Department of Pharmacology and Pharmaceutical Sciences, School of Pharmacy, University of Southern California, Los Angeles, California, USA.
Department of Chemistry, Dornsife College of Letters, Arts and Sciences, University of Southern California, Los Angeles, California, USA.
Protein Sci. 2020 Sep;29(9):1924-1930. doi: 10.1002/pro.3913. Epub 2020 Aug 7.

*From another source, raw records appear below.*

(* ===== verification/PalsJobs.v ===== *)
(** * PALS: jobs and launches
    (src/src/frontend/frontend_impl/PALS/Frontend.cpp)

    What qstat and palstat say of jobs and applications, submitting job scripts, finding
    the execution host and the application of an identifier, attaching and launching,
    with the arguments and variables that launches are given. *)

From S2P Require Import Prelude Split Argv Host Wire Daemon Handlers FEIface System SlurmJobs.
From S2P Require Import ConfigDir Requests.

Definition PALS_BARRIER_NON_MPI : string := "CTI_PALS_BARRIER_NON_MPI".
Definition PALS_DISABLE_TIMEOUT : string := "CTI_PALS_DISABLE_TIMEOUT".
Definition PALS_EXEC_HOST : string := "CTI_PALS_EXEC_HOST".
Definition SAVE_LD_PRELOAD : string := "CTI_SAVE_LD_PRELOAD".

(** The first character of a variable, which is NUL when it is empty. *)
Definition first_is (c : ascii) (value : option string) : bool :=
  match value with Some (String x _) => bool_decide (x = c) | _ => false end.

(** Version numbers in their order. *)
Definition version3 (text : string) : Z * Z * Z :=
  let '(major, minor, revision) := split3 text "." in
  (stoi_or_zero major, stoi_or_zero minor, stoi_or_zero revision).

Definition below (major minor : Z) (v : Z * Z * Z) : bool :=
  (v.1.1 <? major) || ((v.1.1 =? major) && (v.1.2 <? minor)).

Cathepsin L (CTSL) is a cysteine protease involved in a variety of physiological and pathological processes. Potent inhibitors against CTSL have long been sought for drug development. Due to insufficient specificity and suboptimal pharmacological properties for current CTSL inhibitors, novel agents are still required for selectively blocking CTSL activity. Here we generated a humanized antibody inhibitor of CTSL by genetically fusing the inhibitory propeptide of procathepsin L to the N-terminus of the light chain of a humanized antibody. The resulting antibody fusion could be stably expressed and displays highly potent inhibition activity and specificity toward CTSL. This work demonstrates a new approach for the rapid generation of antibody inhibitors of CTSL. It can possibly be extended to create inhibitory antibodies targeting other cathepsin proteases, providing novel research and therapeutic tools.

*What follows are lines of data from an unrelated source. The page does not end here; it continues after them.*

(* ===== verification/PalsApp.v ===== *)
(** * PALS: applications
    (src/src/frontend/frontend_impl/PALS/Frontend.cpp)

    The layout file for the backend, the helper for PMIx, and what an application does:
    construction and destruction, the startup barrier, shipping packages, starting tool
    daemons, finding files, signals. *)

From S2P Require Import Prelude Split Argv Host Wire BackendFiles Daemon Handlers FEIface System SlurmJobs.
From S2P Require Import ConfigDir Requests PalsJobs.

Definition PALS_PMIX : string := "CTI_PALS_PMIX".
Definition PALS_PMIX_CFLAGS : string := "CTI_PALS_PMIX_CFLAGS".
Definition PALS_PMIX_BE_PATH : string := "CTI_PALS_PMIX_BE_PATH".
Definition PALS_PMIX_RANKINFO : string := "CTI_PALS_PMIX_RANKINFO".
Definition PALS_BARRIER_RELEASE_DELAY : string := "CTI_PALS_BARRIER_RELEASE_DELAY".

(** ** Files for the backend *)

(** The process and rank of every entry, by host, in the order of ranks. *)
Fixpoint host_ranks (rank : Z) (procTable : list MPIRProctableElem) (layouts : gmap string (list (Z * Z)))
    : gmap string (list (Z * Z)) :=
  match procTable with
  | [] => layouts
  | e :: procTable' =>
      host_ranks (rank + 1) procTable'
        (<[el_hostname e := default [] (layouts !! el_hostname e) ++ [(el_pid e, rank)]]> layouts)
  end.

Definition pals_entry (hostname : string) (pairs : list (Z * Z)) : res bytes :=
  if (HOST_NAME_MAX <? S (String.length hostname))%nat
  then Throw "hostname too large for layout buffer"
  else Ok (padded_name hostname ++ enc_le 4 (Z.of_nat (length pairs)) ++
           flat_map (λ p : Z * Z, enc_le 4 p.1 ++ enc_le 4 p.2) pairs).

Fixpoint pals_entries (l : list (string * list (Z * Z))) : res bytes :=
  match l with
  | [] => Ok []
  | (hostname, pairs) :: l' => e ← pals_entry hostname pairs; rest ← pals_entries l'; mret (e ++ rest)
  end.

(** The hosts in their order, each with its pairs. *)
Definition layout_hosts (procTable : list MPIRProctableElem) : list (string * list (Z * Z)) :=
  let layouts := host_ranks 0 procTable ∅ in
  map (λ h, (h, default [] (layouts !! h))) (sorted_keys layouts).

Definition createNodeLayoutFile (procTable : list MPIRProctableElem) : res bytes :=
  let hosts := layout_hosts procTable in
  es ← pals_entries hosts; mret (enc_le 4 (Z.of_nat (length hosts)) ++ es).

(** The first rank and the number of ranks of each host. *)
Fixpoint first_ranks (rank : Z) (procTable : list MPIRProctableElem) (info : gmap string (Z * Z))
    : gmap string (Z * Z) :=
  match procTable with
  | [] => info
  | e :: procTable' =>
      first_ranks (rank + 1) procTable'
        (<[el_hostname e := match info !! el_hostname e with
                            | Some (first, num) => (Z.min first rank, num + 1)
                            | None => (rank, 1)
                            end]> info)
  end.

Definition pmix_rank_lines (procTable : list MPIRProctableElem) : list string :=
  let info := first_ranks 0 procTable ∅ in
  map (λ h, let '(first, num) := default (0, 0) (info !! h) in
            h +:+ " " +:+ to_string first +:+ " " +:+ to_string num) (sorted_keys info).

(** ** Shipping: the list of hosts *)

(** The host that the name of the execution host is a name of, up to its first point. *)
Definition find_first_host (hosts : gset string) (execHost : string) : string :=
  let execHostPrefix := match split_at "." execHost with Some (a, _) => a +:+ "." | None => execHost end in
  default "" (List.find (starts_with execHostPrefix) (sorted_elements hosts)).

(** The execution host on a line of its own, then the others without anything between. *)
Definition host_file (hosts : gset string) (execHost : string) : string :=
  let firstHost := find_first_host hosts execHost in
  (if is_empty firstHost then "" else firstHost +:+ nl) +:+
  String.concat "" (filter (λ h, h ≠ firstHost) (sorted_elements hosts)).

(** ** Applications *)

Record PALSApp : Type := MkPALSApp {
  m_frontend : frontend_data;
  m_daemonAppId : Z;
  m_execHost : string;
  m_apId : string;
  m_procTable : list MPIRProctableElem;
  m_binaryRankMap : gmap string (list Z);
  m_hosts : gset string;
  m_apinfoPath : string;
  m_toolPath : string;
  m_attribsPath : string;
  m_stagePath : string;
  m_extraFiles : list string;
  m_pmix : bool;
  getBEDaemonName : string
}.

(** What operations change: m_beDaemonSent and m_atBarrier. *)
Record app_state : Type := MkAppState { as_sys : sys; as_sent : bool; as_atBarrier : bool }.

Definition on_sys {A : Type} (m : M sys A) : M app_state A :=
  zoom as_sys (λ s st, MkAppState s (as_sent st) (as_atBarrier st)) m.

Section Pals.
Context `{Host} `{Commands} `{FrontendDaemon}.

Definition getPMIxUtilPath (fd : frontend_data) : M sys string :=
  pals_pmix ← System.getenv PALS_PMIX;
  match pals_pmix with
  | Some path =>
      if fileHasPerms (Some path) (Z.lor R_OK X_OK) then mret path
      else throw ("PMIx utility set in " +:+ PALS_PMIX +:+ " was not accesible: " +:+ path)
  | None =>
      let result := m_cfg_dir fd +:+ "/cti_pmix_util" in
      if fileHasPerms (Some result) (Z.lor R_OK X_OK) then mret result
      else
        let pmixSource := m_base_dir fd +:+ "/pals/cti_pmix_util.c" in
        if negb (fileHasPerms (Some pmixSource) R_OK)
        then throw ("Could not find PMIx utility source at " +:+ pmixSource)
        else
          cflags ← System.getenv PALS_PMIX_CFLAGS;
          let ccCmd := "cc " +:+ default "-g -lpmix" cflags +:+ " " +:+ pmixSource +:+ " -o " +:+ result in
          let argv := ["bash"; "-c"; ccCmd] in
          output ← Execvp_text argv;
          status ← getExitStatus argv;
          if negb (status =? 0)
          then throw ("Failed to build PMIx helper utility: " +:+ nl +:+ ccCmd +:+ nl +:+
                      "Build the source file at " +:+ pmixSource +:+ " and set " +:+ PALS_PMIX +:+
                      " to the path to the built binary. Build output: " +:+ nl +:+ output)
          else mret result
  end.

Definition palscmd (execHost apId : string) (args : list string) : list string :=
  ["palscmd"; "-n"; execHost; apId] ++ args.

(** Whether the backend is to be sent the ranks of hosts: versions of PMIx before 5.0.10 are
    not asked for them. *)
Definition wants_rank_file (version : Z * Z * Z) (setting : option string) : bool :=
  let '(major, minor, revision) := version in
  let older_version := (major <? 5) || ((major =? 5) && (minor =? 0) && (revision <? 10)) in
  let parse_minor_failed := (major =? 5) && (minor =? 0) && (revision =? 0) in
  first_is "1" setting || (negb (first_is "0" setting) && older_version && negb parse_minor_failed).

(** The file of ranks, when it is wanted and can be written. *)
Definition rank_file (procTable : list MPIRProctableElem) (stagePath : string) : M sys (list string) :=
  catch_all
    (version ← getPmixVersion;
     setting ← System.getenv PALS_PMIX_RANKINFO;
     if wants_rank_file version setting
     then catch_all
            (path ← write_file (stagePath +:+ "/pmix_ranks") "failed to open "
                      (Ok (list_ascii_of_string (unlines (pmix_rank_lines procTable))));
             mret [path]) []
     else mret []) [].

(** The constructor.  [beDaemonName] is the name with its random characters. *)
Definition PALSApp_new (fd : frontend_data) (beDaemonName : string) (info : PalsLaunchInfo) : M sys PALSApp :=
  toolPath ← findToolPath (apId info);
  s ← get;
  stagePath ← lift (req_mkdtemp (sys_trace s) (m_cfg_dir fd +:+ "/palsXXXXXX"));
  layoutFile ← write_file (stagePath +:+ "/slurm_layout") "failed to open path "
                 (createNodeLayoutFile (procTable info));
  made ← request (SUtil (palscmd (execHost info) (apId info) ["mkdir"; "-p"; toolPath]) []) req_util_sync;
  if negb (made : bool) then throw ("failed to create remote toolpath directory for apid " +:+ apId info)
  else
    pmix ← palstat_search (execHost info) (apId info)
             (λ key val, bool_decide (key = "PMI") && bool_decide (val = "pmix"));
    extra ← (if (pmix : bool)
             then util ← getPMIxUtilPath fd;
                  getPalsVersion;;
                  ranks ← rank_file (procTable info) stagePath;
                  mret (util :: ranks)
             else mret []);
    mret (MkPALSApp fd (daemonAppId info) (execHost info) (apId info) (procTable info) (binaryRankMap info)
            (list_to_set (map el_hostname (procTable info))) ("/var/run/palsd/" +:+ apId info +:+ "/apinfo")
            toolPath ("/var/run/palsd/" +:+ apId info) stagePath (layoutFile :: extra) pmix beDaemonName).

(** The destructor.  The staging directory stays, and the daemon keeps the application. *)
Definition PALSApp_delete (isOriginalInstance : bool) (app : PALSApp) : M sys () :=
  if negb isOriginalInstance then mret tt
  else catch_all
         (request (SUtil (palscmd (m_execHost app) (m_apId app) ["rm"; "-rf"; m_toolPath app +:+ "/cti_*"]) [])
            req_util_sync;; mret tt) tt.

Definition isRunning (app : PALSApp) : M sys bool := is_apid_running (m_execHost app) (m_apId app).

Definition getNumPEs (app : PALSApp) : Z := Z.of_nat (length (m_procTable app)).

Definition getNumHosts (app : PALSApp) : Z := Z.of_nat (size (m_hosts app)).

Definition getHostnameList (app : PALSApp) : list string := sorted_elements (m_hosts app).

Fixpoint host_counts (procTable : list MPIRProctableElem) (counts : gmap string Z) : gmap string Z :=
  match procTable with
  | [] => counts
  | e :: procTable' =>
      host_counts procTable' (<[el_hostname e := default 0 (counts !! el_hostname e) + 1]> counts)
  end.

Definition getHostsPlacement (app : PALSApp) : list (string * Z) :=
  let counts := host_counts (m_procTable app) ∅ in
  map (λ h, (h, default 0 (counts !! h))) (sorted_keys counts).

(** A delay before the release, when one is set: what [strtol] makes of it, as [sleep] takes
    it. *)
Definition release_delay (setting : option string) : Z :=
  match setting ≫= Prelude.read_int with
  | Some (seconds, _) => if 0 <? seconds then uint32 (Z.min seconds (2 ^ 63 - 1)) else 0
  | None => 0
  end.

Definition releaseBarrier (app : PALSApp) : M app_state () :=
  st ← get;
  if negb (as_atBarrier st) then throw "application is not at startup barrier"
  else
    on_sys (setting ← System.getenv PALS_BARRIER_RELEASE_DELAY;
            (if 0 <? release_delay setting then sleep (release_delay setting) else mret tt);;
            request (SReleaseMPIR (m_daemonAppId app)) req_done);;
    modify (λ st, MkAppState (as_sys st) (as_sent st) false).

(** *** Packages *)

Definition shipPackage (app : PALSApp) (tarPath : string) : M sys () :=
  destinationName ← lift (cstr_basename tarPath);
  s ← get;
  hostFile ← lift (req_mkdtemp (sys_trace s) (m_stagePath app +:+ "/hostsXXXXXX"));
  finally
    ((if req_open (sys_trace s) hostFile
      then sys_emit (SWrite hostFile (list_ascii_of_string (host_file (m_hosts app) (m_execHost app))))
      else mret tt);;
     sent ← request (SUtil ["palscp"; "-l"; hostFile; "-f"; tarPath; "-d"; destinationName; m_apId app] [])
              req_util_sync;
     if negb (sent : bool) then throw ("failed to ship " +:+ tarPath +:+ " using palscp")
     else
       moved ← request (SUtil (palscmd (m_execHost app) (m_apId app)
                 ["mv"; "/var/run/palsd/" +:+ m_apId app +:+ "/files/" +:+ destinationName; m_toolPath app]) [])
                 req_util_sync;
       if negb (moved : bool) then throw ("failed to move shipped package for apid " +:+ m_apId app)
       else mret tt)
    (sys_emit (SRemove hostFile)).

Definition ship_daemon (app : PALSApp) : M app_state () :=
  let sourcePath := m_be_daemon_path (m_frontend app) in
  if is_empty sourcePath
  then throw ("Unable to locate backend daemon binary. Try setting " +:+ CTI_INSTALL_DIR +:+
              " environment variable to the install location of CTI.")
  else
    let destinationPath := m_cfg_dir (m_frontend app) +:+ "/" +:+ getBEDaemonName app in
    on_sys (copied ← request (SUtil ["cp"; sourcePath; destinationPath] []) req_util_sync;
            if negb (copied : bool) then throw ("failed to copy " +:+ sourcePath +:+ " to " +:+ destinationPath)
            else shipPackage app destinationPath);;
    modify (λ st, MkAppState (as_sys st) true (as_atBarrier st)).

(** *** Tool daemons *)

(** Until the tool is no longer listed, a second apart. *)
Fixpoint await_tool (retries : nat) (app : PALSApp) (toolHelperId : string) : M sys () :=
  match retries with
  | O => mret tt
  | S retries' =>
      listed ← palstat_search (m_execHost app) (m_apId app)
                 (λ key val, bool_decide (key = "Tool ID") && bool_decide (val = toolHelperId));
      if negb (listed : bool) then mret tt
      else sleep 1;; await_tool retries' app toolHelperId
  end.

Definition max_tool_retry : nat := 10.

Definition startDaemon (app : PALSApp) (args : option (list string)) (synchronous : bool) : M app_state () :=
  match args with
  | None => throw "args array is empty!"
  | Some args =>
      st ← get;
      (if as_sent st then mret tt else ship_daemon app);;
      on_sys
        (env ← (if m_pmix app
                then util ← getPMIxUtilPath (m_frontend app);
                     name ← lift (cstr_basename util);
                     mret [PALS_PMIX_BE_PATH +:+ "=" +:+ name]
                else mret []);
         output ← request (SUtil (palscmd (m_execHost app) (m_apId app)
                    ((m_toolPath app +:+ "/" +:+ getBEDaemonName app) :: args)) env) req_util_output;
         if negb synchronous then mret tt
         else match head (text_lines (fd_text output)) ≫= tool_helper_id with
              | None => sleep 1
              | Some toolHelperId => await_tool max_tool_retry app toolHelperId
              end)
  end.

(** *** Files and signals *)

Definition checkFilesExist (app : PALSApp) (paths : gset string) : M sys (gset string) :=
  let num_nodes := getNumHosts app in
  let argv := ["mpiexec"; "--envnone"; "--mem-bind=none"; "--ppn=1"; "-n"; to_string num_nodes;
               m_be_daemon_path (m_frontend app)] ++
              map (λ path, "--file=" +:+ path) (sorted_elements paths) in
  output ← request (SUtil argv ["PALS_LOCAL_LAUNCH=0"]) req_util_output;
  mret (count_paths num_nodes (text_lines (fd_text output)) num_nodes ∅ ∅).

Definition kill (app : PALSApp) (signum : Z) : M sys () :=
  sent ← request (SUtil ["palsig"; "-n"; m_execHost app; "-s"; to_string signum; m_apId app] []) req_util_sync;
  if (sent : bool) then mret tt else throw ("failed to send signal to apid " +:+ m_apId app).

(** ** Making applications *)

(** The application is destroyed again when it cannot be released. *)
Definition release_or_delete (isOriginalInstance held : bool) (app : PALSApp) : M sys () := λ s,
  match releaseBarrier app (MkAppState s false held) with
  | (Ok _, st) => (Ok tt, as_sys st)
  | (Throw e, st) => (PALSApp_delete isOriginalInstance app;; throw e) (as_sys st)
  | (Undef e, st) => (Undef e, as_sys st)
  end.

Definition launch (isOriginalInstance : bool) (fd : frontend_data) (launcherName beDaemonName : string)
    (launcher_argv : option (list string)) (env_list : list string) : M sys PALSApp :=
  info ← launchApp launcherName (fixLaunchArguments (m_base_dir fd) launcher_argv false)
           (fixLaunchEnvironment launcherName env_list);
  app ← PALSApp_new fd beDaemonName info;
  release_or_delete isOriginalInstance (atBarrier info) app;;
  mret app.

(** [launchBarrier] and [launchBarrierNonMpi] *)
Definition launchBarrier (preloadMpirShim : bool) (fd : frontend_data) (launcherName beDaemonName : string)
    (launcher_argv : option (list string)) (env_list : list string) : M sys PALSApp :=
  info ← launchApp launcherName (fixLaunchArguments (m_base_dir fd) launcher_argv preloadMpirShim)
           (fixLaunchEnvironment launcherName env_list);
  PALSApp_new fd beDaemonName info.

Definition registerJob (fd : frontend_data) (beDaemonName apid : string) : M sys PALSApp :=
  info ← attachApp apid; PALSApp_new fd beDaemonName info.
End Pals.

组织蛋白酶 L(CTSL)是一种半胱氨酸蛋白酶,参与多种生理和病理过程。长期以来,人们一直在寻找针对 CTSL 的强效抑制剂用于药物开发。由于目前的 CTSL 抑制剂特异性不足和药理性质不理想,仍需要新型试剂来选择性阻断 CTSL 的活性。本研究通过将前体组织蛋白酶 L 的抑制性原肽与重链的 N 末端融合,从而构建了 CTSL 的人源化抗体抑制剂。该抗体融合物能够稳定表达,并对 CTSL 表现出高度有效的抑制活性和特异性。这项工作展示了一种快速生成 CTSL 抗体抑制剂的新方法。它可以扩展到创建针对其他组织蛋白酶蛋白酶的抑制性抗体,为研究和治疗提供新的工具。